British motorcycling magazine

SuperBike was a monthly British motorcycling magazine from Link House Publishing. A spin off from Custom Car magazine, which already ran monthly motorcycle tests, it shared the humour, style and nudes of its parent. Colin Gamm initially edited both titles. In addition to motorcycles, the magazine featured reviews of race bikes, dirt bikes, and others. It is now a completely digital motorcycle media platform, serving content to around half a million bikers a week.

==Features==
The magazine generally featured a mix of bike and product tests, some technical features, long term test bike reports as well as race features from WSB, BSB and MotoGP racing.

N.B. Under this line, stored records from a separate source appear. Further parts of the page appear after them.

(** C31: a scheduled backup is due exactly when a slot of the schedule - the anchor of the day of [now] plus
    a whole number of intervals - lies after the last run and not after [now].  The anchor of
    the day is itself a slot, so a backup is due at every day's anchor even when the interval
    is longer than a day. *)
Theorem backupDue_spec now w g last :
  backupGrid now w = (Ok (Some g), w) -> 0 < gr_intervalMs g ->
  getSetting_Z "backupLastRun" w = (Ok last, w) ->
  exists b, backupDue now w = (Ok b, w) /\
    (b = true <-> exists k, last < slot g k <= now) /\
    (last < gr_anchor g <= now -> b = true).
Proof.
  intros Hg Hi Hl. destruct (grid_after_first g last Hi) as (He & Hlt & Hleast & _).
  exists (grid_after g last <=? now). unfold backupDue. step_with Hl. unfold slotAfter.
  rewrite (bind_step _ _ w (Some (grid_after g last)) w) by (by step_with Hg). split; [done|].
  assert (forall k, last < slot g k <= now -> (grid_after g last <=? now) = true) as Hany.
  { intros k [Hk Hn]. apply Z.leb_le. rewrite He. specialize (Hleast k Hk). lia. }
  split; [split|].
  - intros H%Z.leb_le. rewrite He in H. by eexists.
  - intros (k & Hk). by apply (Hany k).
  - intros Ha. apply (Hany 0). unfold slot. lia.
Qed.
End schedule.

(** ** The schedule at work *)

Section witness.
#[local] Existing Instance toy_honker.
#[local] Existing Instance toy_pf.
#[local] Existing Instance utc.

(** Backups every 48 hours at 02:00, the last one yesterday at 02:00. *)
Definition two_days : World :=
  ((setSetting "backupEnabled" (JBool true);; setSetting "backupIntervalHours" (jz 48);;
   setSetting "backupTimezone" (JStr "UTC");; setSetting "backupLastRun" (jz 1699927200000) : Act unit) toy_world).2.

Lemma backupDue_spec_witness :
  backupGrid 1700013600000 two_days = (Ok (Some (mkGrid 1700013600000 (48 * 3600000))), two_days) /\
  backupDue 1700013600000 two_days = (Ok true, two_days).
Proof.
  assert (backupGrid 1700013600000 two_days = (Ok (Some (mkGrid 1700013600000 (48 * 3600000))), two_days)) as Hg
    by (vm_compute; reflexivity).
  split; [exact Hg|].
  destruct (backupDue_spec 1700013600000 two_days (mkGrid 1700013600000 (48 * 3600000)) 1699927200000 Hg)
    as (b & Hb & _ & Hd); [reflexivity|vm_compute; reflexivity|].
  rewrite Hb, Hd; [reflexivity|]. split; [reflexivity|discriminate].
Defined.
End witness.
(* ===== verification/LabActions.v ===== *)
(** * LabActions: [app/(app)/labs/actions.ts], the server actions of the lab pages

    An id of a form is [Number] of its field; the redirects print it as JavaScript prints the
    number. *)
From S2P Require Import Prelude Js Numbers Csv Schema Sql DbWf Env Secrets Queue Settings Format Mailer Placements Labs Students LabImport Nodes Hub HubConn Web RateLimit Flash Auth Actions.
Open Scope Z_scope.

Definition MAX_QUOTA_BYTES : num := num_mul (num_of_Z 100000) (num_of_Z TIB).
Definition DEFAULT_IMAGE : string := "ghcr.io/ec061/custom-ssh:latest".

(** [String(formData.get(k) ?? d)] *)
Definition form_or (k d : string) (f : FormData) : string := nullish (form_get k f) d.

Definition containerOptionsFromForm (f : FormData) : ContainerOptions :=
  {| co_cpus := form_or "cpus" "4" f; co_memory := form_or "memory" "8g" f;
     co_shm_size := form_or "shmSize" "1g" f; co_rootfs_quota := form_or "rootfsQuota" "300g" f;
     co_restart := form_or "restart" "unless-stopped" f |}.

(** [QUOTA_UNIT_BYTES[String(unit)]]; an inherited property of the object is no number and its
    bytes are refused as well, with another message. *)
Definition unit_of (unit : option string) : option QuotaUnit :=
  match unit with
  | Some "MB" => Some UMB
  | Some "GB" => Some UGB
  | Some "TB" => Some UTB
  | _ => None
  end.

Section lab_actions.
Context {HK : Honker} {PF : Platform} {AL : AuthLib}.

(** [Number(value)] of a form's field *)
Definition entry_num (value : option string) : num :=
  js_Number (Some (match value with Some s => JStr s | None => JNull end)).

Definition tbToBytes (value : option string) (label : string) : result exn Z :=
  let tb := entry_num value in
  if negb (is_finite tb) || num_leb tb (num_of_Z 0) || num_ltb (num_of_Z 100000) tb
  then Throw (EQuotaTb label)
  else Ok (trunc_Z (num_round (num_mul tb (num_of_Z TIB)))).

Definition amountToBytes (amount unit : option string) (label : string) : result exn Z :=
  let n := entry_num amount in
  match unit_of unit with
  | None => Throw (EQuotaUnit label)
  | Some u =>
      if negb (is_finite n) || num_leb n (num_of_Z 0) then Throw (EQuotaAmount label)
      else
        let bytes := num_round (num_mul n (num_of_Z (QUOTA_UNIT_BYTES u))) in
        if num_ltb MAX_QUOTA_BYTES bytes then Throw (EQuotaTooLarge label) else Ok (trunc_Z bytes)
  end.

(** A quota guarded by its check box. *)
Definition optional_tb (enabled : bool) (value : option string) (label : string)
    : result exn (option Z) :=
  if enabled then q ← tbToBytes value label; mret (Some q) else mret None.

(** [`/labs/${labId}...`] and the page of a placement *)
Definition lab_page (labId : num) (rest : string) : string := "/labs/" +:+ num_str labId +:+ rest.
Definition placement_page (v : Placement) (placementId : string) (rest : string) : string :=
  "/labs/" +:+ string_of_Z (p_lab_id (pl_row v)) +:+ "/placements/" +:+ placementId +:+ rest.

(** ** Labs *)

Definition createLabAction (f : FormData) : WAct unit :=
  who ← actor;
  let name := form_trim "name" f in
  let piName := form_opt "piName" f in
  let piEmail := form_opt "piEmail" f in
  let piUsername := form_name "piUsername" f in
  (if truthy name then mret tt else throw ELabNameRequired);;
  lab ← on_act (createLab (mkCreateLab name piName piEmail (Some who)));
  when (truthy piUsername) (on_act (
    ensurePiAccess (l_id lab) {| si_username := piUsername; si_email := piEmail;
      si_name := piName; si_studentId := None |} (Some who);; mret tt));;
  let copyFromLabId := form_num "copyFromLabId" f in
  if num_truthy copyFromLabId && form_is "copyStudents" "on" f then
    res ← on_act (copyMembers (row_id copyFromLabId) (l_id lab) (Some who));
    flash_redirect
      ("Created " +:+ l_name lab +:+ ". Copied " +:+ nat_str (cm_added res) +:+ " " +:+
       plural (cm_added res) "student" +:+ " to the roster" +:+
       (if (0 <? cm_skipped res)%nat then "; " +:+ nat_str (cm_skipped res) +:+ " already members" else "") +:+
       ". Grant the lab access to a node to provision them.")
      ("/labs/" +:+ string_of_Z (l_id lab) +:+ "?saved=")
  else redirect ("/labs/" +:+ string_of_Z (l_id lab)).

Definition updateLabMetaAction (f : FormData) : WAct unit :=
  who ← actor;
  let labId := form_num "labId" f in
  let piName := form_trim "piName" f in
  let piEmail := form_trim "piEmail" f in
  let piUsername := form_name "piUsername" f in
  (if truthy piUsername
   then on_act (ensurePiAccess (row_id labId) {| si_username := piUsername;
          si_email := Some piEmail; si_name := Some piName; si_studentId := None |} (Some who);; mret tt)
   else on_act (updateLabMeta (row_id labId) (Some (Some piName)) (Some (Some piEmail)) (Some who)));;
  flash_redirect "Lab metadata saved." (lab_page labId "?saved=").

Definition destroyLabAction (f : FormData) : WAct unit :=
  who ← actor;
  let labId := form_num "labId" f in
  res ← or_flash (destroyLab (row_id labId) (Some who) (form_is "force" "1" f))
          (lab_page labId "?error=");
  if dl_deleted res then redirect "/labs"
  else flash_redirect
    ("Tearing down " +:+ nat_str (dl_teardownStarted res) +:+
     " placement(s). The lab is removed once every node confirms; delete again then.")
    (lab_page labId "?saved=").

(** ** Placements *)

(** The arguments are evaluated in the order of the object literal. *)
Definition grant_input (f : FormData) (labId nodeId : Z) (image who : string)
    : Act CreatePlacementInput :=
  fast ← lift (tbToBytes (form_get "fastTb" f) "Fast");
  cold ← lift (match form_get "coldTb" f with
               | None => mret None
               | Some s => if truthy s then q ← tbToBytes (Some s) "Cold"; mret (Some q) else mret None
               end);
  studentFast ← lift (optional_tb (form_is "enableStudentFastQuota" "on" f)
                        (form_get "studentFastTb" f) "Per-student fast");
  studentCold ← lift (optional_tb (form_is "enableStudentColdQuota" "on" f)
                        (form_get "studentColdTb" f) "Per-student cold");
  port ← nextSshPortForNode nodeId;
  mret {| ci_labId := labId; ci_nodeId := nodeId; ci_fastQuotaBytes := fast;
          ci_coldQuotaBytes := cold; ci_studentFastQuotaBytes := studentFast;
          ci_studentColdQuotaBytes := studentCold; ci_sshPort := port; ci_image := image;
          ci_containerOptions := containerOptionsFromForm f; ci_actor := Some who |}.

Definition grantNodeAccessAction (f : FormData) : WAct unit :=
  who ← actor;
  let labId := form_num "labId" f in
  let nodeId := form_num "nodeId" f in
  let image := or_str (form_trim "image" f) DEFAULT_IMAGE in
  or_flash (
    throw_if (negb (num_truthy labId) || negb (num_truthy nodeId)) ELabAndNodeRequired;;
    input ← grant_input f (row_id labId) (row_id nodeId) image who;
    createPlacement input) (lab_page labId "?error=");;
  flash_redirect "Node access granted — provisioning the lab and roster on that node."
    (lab_page labId "?saved=").

(** A filled-in field. *)
Definition filled (value : option string) : bool :=
  match value with Some s => truthy s | None => false end.

Definition setPlacementQuotaAction (f : FormData) : WAct unit :=
  who ← actor;
  let placementId := row_id (form_num "placementId" f) in
  placement ← on_act (getPlacement placementId);
  match placement with
  | None => mret tt
  | Some v =>
      let fastAmount := form_get "fastAmount" f in
      let coldAmount := form_get "coldAmount" f in
      let page := placement_page v (string_of_Z (p_id (pl_row v))) in
      or_flash (
        fast ← lift (if filled fastAmount
                     then q ← amountToBytes fastAmount (form_get "fastUnit" f) "Fast"; mret (Some q)
                     else mret None);
        cold ← lift (if is_some (p_cold_quota_bytes (pl_row v)) && filled coldAmount
                     then q ← amountToBytes coldAmount (form_get "coldUnit" f) "Cold"; mret (Some (Some q))
                     else mret None);
        updatePlacementQuota placementId fast cold (Some who)) (page "?error=");;
      flash_redirect "Quota update queued. Desired and agent-reported values are shown separately until it applies."
        (page "?saved=")
  end.

Definition recreatePlacementAction (f : FormData) : WAct unit :=
  who ← actor;
  let placementId := row_id (form_num "placementId" f) in
  placement ← on_act (getPlacement placementId);
  match placement with
  | None => mret tt
  | Some _ => on_act (recreatePlacement placementId (mkRecreate None None None None) (Some who))
  end.

Definition recreatePlacementSettingsAction (f : FormData) : WAct unit :=
  who ← actor;
  let placementId := form_num "placementId" f in
  placement ← on_act (getPlacement (row_id placementId));
  match placement with
  | None => redirect "/labs"
  | Some v =>
      let image := or_str (form_trim "image" f) DEFAULT_IMAGE in
      let page := placement_page v (num_str placementId) in
      or_flash (
        fast ← lift (optional_tb (form_is "enableStudentFastQuota" "on" f)
                       (form_get "studentFastTb" f) "Per-student fast");
        cold ← lift (optional_tb (negb (bool_decide (pl_cold_backend v = Smb)) &&
                                  form_is "enableStudentColdQuota" "on" f)
                       (form_get "studentColdTb" f) "Per-student cold");
        recreatePlacement (row_id placementId)
          (mkRecreate (Some image) (Some (containerOptionsFromForm f)) (Some fast) (Some cold)) (Some who))
        (page "/recreate?error=");;
      flash_redirect "Container recreate queued — the node validates the image, brings up a candidate, verifies readiness, then promotes it (data preserved)."
        (page "?saved=")
  end.

Definition retryPlacementAction (f : FormData) : WAct unit :=
  who ← actor;
  let placementId := form_num "placementId" f in
  placement ← on_act (getPlacement (row_id placementId));
  match placement with
  | None => redirect "/labs"
  | Some v =>
      let page := placement_page v (num_str placementId) in
      or_flash (retryPlacement (row_id placementId) (Some who)) (page "?error=");;
      flash_redirect "Placement retry queued with its existing storage and container settings."
        (page "?saved=")
  end.

Definition revealPlacementCredentialAction (f : FormData) : WAct unit :=
  who ← actor;
  let placementId := form_num "placementId" f in
  let studentId := row_id (form_num "studentId" f) in
  placement ← on_act (getPlacement (row_id placementId));
  match placement with
  | None => redirect "/labs"
  | Some v =>
      let page := placement_page v (num_str placementId) in
      revealed ← or_flash (consumePlacementCredential (row_id placementId) studentId (Some who))
                   (page "?error=");
      fid ← putFlash revealed.2;
      redirect (page ("?credential=" +:+ fid +:+ "&username=" +:+ encodeURIComponent revealed.1))
  end.

Definition removePlacementAction (f : FormData) : WAct unit :=
  who ← actor;
  let placementId := form_num "placementId" f in
  let force := form_is "force" "1" f in
  placement ← on_act (getPlacement (row_id placementId));
  match placement with
  | None => redirect "/labs"
  | Some v =>
      or_flash (if force then forceDeletePlacement (row_id placementId) (Some who)
                else destroyPlacement (row_id placementId) (Some who))
        (placement_page v (num_str placementId) "?error=");;
      flash_redirect
        (if force
         then "Placement force-removed from the controller. If the node ever reconnects, its leftover container and data are cleaned up then."
         else "Removal queued. The placement remains visible on the lab page until the node confirms destruction.")
        ("/labs/" +:+ string_of_Z (p_lab_id (pl_row v)) +:+ "?saved=")
  end.

(** ** The roster *)

Definition addMemberAction (f : FormData) : WAct unit :=
  who ← actor;
  let labId := form_num "labId" f in
  let username := form_name "username" f in
  (if truthy username then mret tt else throw EUsernameRequired);;
  res ← on_act (addStudentToLab (row_id labId) {| si_username := username;
          si_email := form_opt "email" f; si_name := form_opt "name" f;
          si_studentId := form_opt "studentId" f |} (Some who));
  let n := length (am_provisioned res) in
  flash_redirect
    (if (n =? 0)%nat
     then "Added " +:+ username +:+ " to the roster. They are provisioned automatically when the lab is granted node access."
     else "Added " +:+ username +:+ "; provisioning queued on " +:+ nat_str n +:+
          " node(s). Credentials are delivered only after each node confirms success.")
    (lab_page labId "?saved=").

Definition previewRosterImportAction (labId : num) (text : string) : WAct RosterImportPlan :=
  requireAdmin;; on_act (planRosterImport (row_id labId) text).

(** The result, or the error's message. *)
Definition applyRosterImportAction (labId : num) (text : string) : WAct (RosterImportResult + string) :=
  who ← actor;
  catch (res ← on_act (applyRosterImport (row_id labId) text (Some who)); mret (inl res))
    (fun e => mret (inr (error_text e))).

Definition removeMemberAction (f : FormData) : WAct unit :=
  who ← actor;
  let labId := form_num "labId" f in
  let deleteData := form_is "deleteData" "on" f in
  or_flash (removeStudentFromLab (row_id labId) (row_id (form_num "studentId" f)) deleteData (Some who))
    (lab_page labId "?error=");;
  flash_redirect
    (if deleteData
     then "Student removed from the roster; their account and data are being deleted on every node."
     else "Student removed from the roster; their account is being deprovisioned on every node (data kept).")
    (lab_page labId "?saved=").
End lab_actions.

SuperBike featured a centerfold photograph of a topless lady with a motorcycle. This feature was discontinued in the May 2009 issue.

==Spinoff television show==
In January 2013, the British Loaded TV network started The Superbike Show.

==Change of owner==
In September 2013, the magazine was taken over by Blaze Publishing of Leamington Spa, England. SuperBike is now owned by G10 Media Ltd, after the former editor bought SuperBike from Blaze Publishing.

==Closure==
The January 2015 issue was noted as the final printed issue of SuperBike magazine UK after 38 years on the shelves.

"1977 - 1987. Ten Years After" SuperBike Magazine, May 1987. Pages 19 - 25.